Tobias MICHAEL (1592-1657)
Unser Trübsal, die zeitlich und leichte ist a 5 [03:05]
Herr, erzeige uns deine Gnade a 5 [05:48]
Die Erlöseten des Herren a 5 [03:16]
Herzlich lieb hab ich dich, Herr a 2 [02:56]
Fürchte dich nicht a 1 [02:59]
Es stehe Gott auf a 1 [02:40]
Neige deine Ohren a 5 [03:56]
Sei getrost bis in den Tod a 5 [03:32]
Gott, es setzen dich die Stolzen a 5 [02:45]
Siehe, ich stehe für der Tür a 1 [02:19]
Ach, dass ich Wasser genug hätte a 2 [02:45]
Gott, wer ist dir gleich a 5 [03:24]
Der Herr ist mein Hirte a 5 [03:32]
Tröste uns Gott, unser Heiland a 1 [03:15]
Ich danke dir, Herr a 1 [02:35]
Höre mein Gebet a 5 [03:35]
Kommt, wir wollen wieder zum Herren a 5 [02:33]
Ich liege und schlafe a 5 [03:25]
Ensemble Polyharmonique/Alexander Schneider
(Magdalene Harrer, Griet De Geyter (soprano), Alexander Schneider (alto), Hans Jörg Mammel (tenor), Matthias Lutze (bass), Juliane Laake (viola da gamba), Magnus Andersson (theorbo), Klaus Echhorn (organ))

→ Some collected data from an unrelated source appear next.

(** * Multiplexed file transfer over one connection: model and properties

    A shallow embedding of [server.py] (the sender: [QuicServer.set_up_server],
    [QuicServer.send_file], [QuicServer.close]) and of [client.py] (the
    receiver: [QuicClient.recv_file] and the initialisation of its shared
    state), with the parts of the Python runtime they rely on:
    [struct.pack] / [struct.unpack] with format ['!iii'], slicing, list
    indexing and a stream socket.

    Conventions.  Python integers are [Z]; byte strings are [list byte]; the
    dictionary [file_buffers] is a [gmap Z bytes]; the list [curret_package]
    is a [list Z].  A call that may raise returns an [outcome]; whatever was
    written to the connection before the exception is kept next to it.
    Wall-clock readings ([time.time()]) are not modelled. *)

From Stdlib Require Import ZArith QArith Lia Strings.Byte Strings.String DecimalString DecimalPos.
From stdpp Require Import gmap list.

Local Open Scope Z_scope.

(** ** Python values and exceptions *)

Abbreviation bytes := (list byte).

(** [len(x)] as a Python integer. *)
Definition py_len {A} (l : list A) : Z := Z.of_nat (length l).

Inductive exn : Type :=
| ZeroDivisionError
| StructError
| ValueError
| IndexError
| OSError.

Inductive outcome (A : Type) : Type :=
| Returned (a : A)
| Raised (e : exn).
Arguments Returned {A} a.
Arguments Raised {A} e.

(** An index of a slice, brought into [0 .. n] the way Python does it:
    negative indices count from the end, everything is clipped. *)
Definition clamp_index (n i : Z) : Z :=
  if i <? 0 then Z.max 0 (i + n) else Z.min i n.

(** [l[lo:hi]]. *)
Definition py_slice {A} (l : list A) (lo hi : Z) : list A :=
  let n := py_len l in
  let a := clamp_index n lo in
  let b := clamp_index n hi in
  take (Z.to_nat (b - a)) (drop (Z.to_nat a) l).

(** The position that subscript [i] denotes in a list of length [n];
    [None] is [IndexError]. *)
Definition py_index (n i : Z) : option nat :=
  if (0 <=? i) && (i <? n) then Some (Z.to_nat i)
  else if (- n <=? i) && (i <? 0) then Some (Z.to_nat (i + n))
  else None.

(** [range(n)] as a list. *)
Definition py_range (n : Z) : list Z := Z.of_nat <$> seq 0 (Z.to_nat n).

(** ** Frame codec: [struct.pack("!iii", a, b, c)] and [struct.unpack] *)

Module Codec.

Definition i32_min : Z := -2147483648.
Definition i32_max : Z := 2147483647.

(** The range accepted by format character [i]. *)
Definition in_i32 (v : Z) : bool := (i32_min <=? v) && (v <=? i32_max).

Definition byte_of_Z (z : Z) : byte :=
  match Byte.of_N (Z.to_N (Z.land z 255)) with
  | Some b => b
  | None => x00
  end.

Definition Z_of_byte (b : byte) : Z := Z.of_N (Byte.to_N b).

(** One field with format [!i]: four bytes, most significant first, in
    two's complement; [None] is [struct.error] (argument out of range). *)
Definition pack_i (v : Z) : option bytes :=
  if in_i32 v
  then Some [ byte_of_Z (Z.shiftr v 24); byte_of_Z (Z.shiftr v 16);
              byte_of_Z (Z.shiftr v 8); byte_of_Z v ]
  else None.

(** Four bytes put together, the first one in the highest place. *)
Definition assemble (b0 b1 b2 b3 : byte) : Z :=
  Z.lor (Z.shiftl (Z_of_byte b0) 24)
    (Z.lor (Z.shiftl (Z_of_byte b1) 16)
      (Z.lor (Z.shiftl (Z_of_byte b2) 8) (Z_of_byte b3))).

Definition unpack_i (b0 b1 b2 b3 : byte) : Z :=
  let u := assemble b0 b1 b2 b3 in
  if Z.testbit u 31 then u - 4294967296 else u.

(** [struct.pack("!iii", a, b, c)]. *)
Definition pack_iii (a b c : Z) : option bytes :=
  match pack_i a, pack_i b, pack_i c with
  | Some x, Some y, Some z => Some (x ++ y ++ z)
  | _, _, _ => None
  end.

(** [struct.unpack('!iii', header)]: the buffer must hold exactly 12
    bytes, otherwise [struct.error] ([None]). *)
Definition unpack_iii (header : bytes) : option (Z * Z * Z) :=
  match header with
  | [a0; a1; a2; a3; b0; b1; b2; b3; c0; c1; c2; c3] =>
      Some (unpack_i a0 a1 a2 a3, unpack_i b0 b1 b2 b3, unpack_i c0 c1 c2 c3)
  | _ => None
  end.

(** The unsigned number that a byte string denotes when it is read most
    significant byte first (network order). *)
Definition be_value (bs : bytes) : Z :=
  fold_left (fun acc b => acc * 256 + Z_of_byte b) bs 0.

End Codec.

Import Codec.

(** ** The sender, [server.py] *)

Module Server.

(** *** [QuicServer.send_file] *)

(** What one call leaves behind: for every [with self.lock:] block in
    which something was sent, the buffers handed to [self.connection.send]
    inside it, in order; and either the pair [(sum_bytes, num_packages)] of
    the statistic put on the [result] queue, or the exception that ended
    the call.  A buffer handed to [send] counts as written whole: the code
    does not look at what [send] returns. *)
Definition sent := (list (list bytes) * outcome (Z * Z))%type.

(** The loop [for i in range(num_packages)], from index [i] on, with [n]
    iterations to go. *)
Fixpoint send_packages (package_size : Z) (file_data : bytes) (id_stream : Z)
    (i : Z) (n : nat) (sum_bytes : Z) : list (list bytes) * outcome Z :=
  match n with
  | O => ([], Returned sum_bytes)
  | S n' =>
      let package := py_slice file_data (i * package_size) ((i + 1) * package_size) in
      match pack_iii id_stream (py_len package) i with
      | None => ([], Raised StructError)
      | Some header =>
          let '(blocks, r) :=
            send_packages package_size file_data id_stream (i + 1) n'
              (sum_bytes + py_len package) in
          ([header; package] :: blocks, r)
      end
  end.

Definition send_file (package_size : Z) (file_data : bytes) (id_stream : Z) : sent :=
  let total_length := py_len file_data in
  if package_size =? 0 then ([], Raised ZeroDivisionError)
  else
    let num_packages := (total_length + package_size - 1) / package_size in
    match send_packages package_size file_data id_stream 0 (Z.to_nat num_packages) 0 with
    | (blocks, Raised e) => (blocks, Raised e)
    | (blocks, Returned sum_bytes) =>
        match pack_iii id_stream 0 0 with
        | None => (blocks, Raised StructError)
        | Some marker => (blocks ++ [[marker]], Returned (sum_bytes, num_packages))
        end
    end.

(** The buffers written to the connection, in order. *)
Definition wire (r : sent) : list bytes := concat (fst r).

(** *** [QuicServer.set_up_server] *)

Record server := {
  number_of_files : Z;
  connection : option nat;
  client_address : option (string * Z)
}.

Record set_up := {
  self' : server;
  handshake_sent : list bytes;
  printed : list string;
  set_up_status : outcome unit
}.

(** [f"{n}".encode()] *)
Definition str_encode (n : Z) : bytes :=
  list_byte_of_string (NilZero.string_of_int (Z.to_int n)).

Section SetUp.

(** [int(number.decode())] of the Python runtime: the integer that a
    received text denotes, [None] when it raises ([ValueError], of which
    [UnicodeDecodeError] is a subclass). *)
Variable int_decode : bytes -> option Z.

(** [accepted] is what [self.server_socket.accept()] returns and [number]
    what [self.connection.recv(1024)] returns. *)
Definition set_up_server (self : server) (accepted : nat * (string * Z))
    (number : bytes) : set_up :=
  let self1 := {| number_of_files := number_of_files self;
                  connection := Some (fst accepted);
                  client_address := Some (snd accepted) |} in
  let out := [str_encode (number_of_files self)] in
  let lines := ["Client connected...sending number of files the client should expect";
                "Sent it, now we will wait for the client to send it back so we can start..."]%string in
  match int_decode number with
  | None =>
      {| self' := self1; handshake_sent := out; printed := lines;
         set_up_status := Raised ValueError |}
  | Some v =>
      {| self' := self1; handshake_sent := out;
         printed := if v =? number_of_files self then lines
                    else lines ++ ["Problem here..."%string];
         set_up_status := Returned tt |}
  end.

rec. 25-28 August 2014, Minster Wanzka (Mecklenburg), Germany DDD
Texts and translations included
RAUMKLANG RK3403 [58:20]
The position of Thomaskantor in Leipzig was one of the most prestigious in Central Germany in the 17th and 18th centuries. It was held by the most respected composers of their time. It is a little surprising that today little attention is given to their compositional oeuvre, with the exception of Johann Sebastian Bach. Among his predecessors Johann Hermann Schein is probably the best-known and he is not badly represented on disc, although largely with one work (or pieces from it): the Israelis Brünlein. Johann Kuhnau, Bach's immediate predecessor, is certainly a well-known name, but little of his music is performed or recorded, except his Biblical Sonatas, a collection of pieces for keyboard. His precedessors Johann Schelle (1677-1701) and Sebastian Knüpfer (1657-1676) don't fare much better. The present disc includes music by the least-known Thomaskantor of the 17th century: Tobias Michael.
Tobias was the second son of Rogier Michael (c1552-1619?) who was from Bergen op Zoom in the Netherlands, sang in the Vienna Hofkapelle and acted as Hofkapellmeister in Dresden from 1587 until his death. Tobias received the first music lessons from his father and in 1601 became a member of the Dresden Hofkapelle. In 1609 he was admitted to Schulpforta, the electoral school near Naumburg that specialized in music and the humanities. From 1613 to 1618 he studied philosophy and theology at Wittenberg University. In 1619 the counts of Schwarzburg and Hohenstein appointed him Kapellmeister of the Neue Kirche in Sondershausen (Thuringia). In 1630 Johann Hermann Schein died and Michael applied for the post of Thomaskantor. He was chosen and the next year he took up his duties. The fact that he was elected unanimously attests to the high esteem in which he was held. According to Alexander Schneider, in his liner-notes, Schein may even have suggested him as his successor. He also refers to Schein expressing his concern about the quality of the choir. That was probably due to Schein's health problems. Michael was able to raise and then keep the standard, despite the tribulations caused by the Thirty Years' War. It is an indication of the choir's repute that in 1648 Heinrich Schütz dedicated his Geistliche Chor-Music to Leipzig and its "famous choir of such renown".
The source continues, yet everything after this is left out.